----- DATASET RECORDS -----

(** * Tremas: exclusion-circle field and rejection sampler of [main.js]

    A shallow embedding of [buildTremas], [generatePointsFromTremas],
    [regenerate] and [uploadAndDraw], in two models.

    Exact model (top level).  JavaScript numbers are read as exact rationals
    ([Q]); the integer-valued ones (loop counters, [level], [count],
    [samples], [attempts]) are [Z]; [Float32Array] copies without rounding.
    It carries the properties that rounding cannot change: counts of rounds,
    of draws and of points, array lengths, closed ranges.

    IEEE model ([Module IEEE]).  JavaScript numbers are binary64 floats,
    every operation rounded as IEEE-754 prescribes, and [Float32Array]
    rounds every number to binary32.  It carries the properties that depend
    on rounding, and the runs that show where the exact reading fails.

    Randomness.  [Math.random] is a cursor into a sequence of draws; every
    call returns the draw under the cursor and advances it.  Code that calls
    [rand] lives in the monad [Rand.M]. *)

From Stdlib Require Import ZArith QArith Qround Qpower List Lia Lqa Bool.
From Stdlib Require Import Sorted Permutation Floats.

Set Warnings "-inexact-float".
Import ListNotations.

Open Scope Q_scope.

(** The comparison [a < b] of two numbers, as a boolean. *)
Definition Qltb (a b : Q) : bool := negb (Qle_bool b a).

(** ** The random source *)

Module Rand.
(** The second loop: every play call carries a configuration in range, and
    every source node started is in range. *)
Lemma fireAll_in_range eligible : forall w,
  (forall j p, (j, p) ∈ eligible -> -6 <= p <= 6) ->
  let w' := fst (fireAll env clock hasCallback musicContext eligible w) in
  exists newCalls newPlayed,
    playCalls w' = playCalls w ++ newCalls /\
    played w' = played w ++ newPlayed /\
    (forall c, c ∈ newCalls -> configInRange c.2) /\
    (forall cmd, cmd ∈ newPlayed -> commandInRange cmd) /\
    (List.length newPlayed <= List.length newCalls)%nat.
Proof.
  induction eligible as [|[i p] rest IH]; intros w Hshift; cbv zeta.
  - exists [], []. rewrite !app_nil_r.
    split; [reflexivity|]. split; [reflexivity|].
    split; [intros c Hc; inversion Hc|]. split; [intros c Hc; inversion Hc | reflexivity].
  - destruct (samples w !! i) as [s|] eqn:Hs.
    + rewrite (fireAll_cons _ _ _ _ _ _ _ _ _ Hs).
      set (cfg := calculatePlaybackConfig s musicContext p).
      assert (Hcfg : configInRange cfg)
        by (apply config_in_range, (Hshift i p), list_elem_of_here).
      destruct (playSample_frame env i cfg w) as (_ & _ & _ & _ & Hcalls).
      specialize (Hcalls s Hs).
      pose proof (playSample_played i cfg w Hcfg) as Hplayed. cbv zeta in Hplayed.
      destruct (AudioMixer.playSample env i cfg w) as [w1 [[]|e]]; cbn [fst] in *.
      * destruct (IH (recordFiring clock hasCallback musicContext i s cfg w1))
          as (newCalls & newPlayed & Ec & Ep & Hc & Hp & Hn).
        { intros j q Hin. apply (Hshift j q), list_elem_of_further, Hin. }
        cbn [recordFiring playCalls played] in Ec, Ep.
        destruct Hplayed as [Esame|(cmd & Eone & Hcmd)].
        -- exists ((i, s, cfg) :: newCalls), newPlayed.
           rewrite Ec, Ep, Hcalls, Esame, <- app_assoc.
           split; [reflexivity|]. split; [reflexivity|].
           split; [|split; [exact Hp | cbn [List.length]; lia]].
           intros c [->|Hin]%elem_of_cons; auto.
        -- exists ((i, s, cfg) :: newCalls), (cmd :: newPlayed).
           rewrite Ec, Ep, Hcalls, Eone, <- !app_assoc.
           split; [reflexivity|]. split; [reflexivity|].
           split; [|split; [|cbn [List.length]; lia]].
           ++ intros c [->|Hin]%elem_of_cons; auto.
           ++ intros c [->|Hin]%elem_of_cons; auto.
      * destruct Hplayed as [Esame|(cmd & Eone & Hcmd)].
        -- exists [(i, s, cfg)], []. rewrite app_nil_r.
           split; [exact Hcalls|]. split; [exact Esame|].
           split; [|split; [|cbn [List.length]; lia]].
           ++ intros c ->%list_elem_of_singleton. exact Hcfg.
           ++ intros c Hc; inversion Hc.
        -- exists [(i, s, cfg)], [cmd].
           split; [exact Hcalls|]. split; [exact Eone|].
           split; [|split; [|cbn [List.length]; lia]].
           ++ intros c ->%list_elem_of_singleton. exact Hcfg.
           ++ intros c ->%list_elem_of_singleton. exact Hcmd.
    + rewrite (fireAll_undefined _ _ _ _ _ _ _ _ Hs). exists [], []. rewrite !app_nil_r.
      split; [reflexivity|]. split; [reflexivity|].
      split; [intros c Hc; inversion Hc|]. split; [intros c Hc; inversion Hc | reflexivity].
Qed.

-----

→ GOAL OF THE EXERCISE
Note each line above that contains "source" and copy it out.

→ RESPONSE BELOW
(** ** The random source *)
    every source node started is in range. *)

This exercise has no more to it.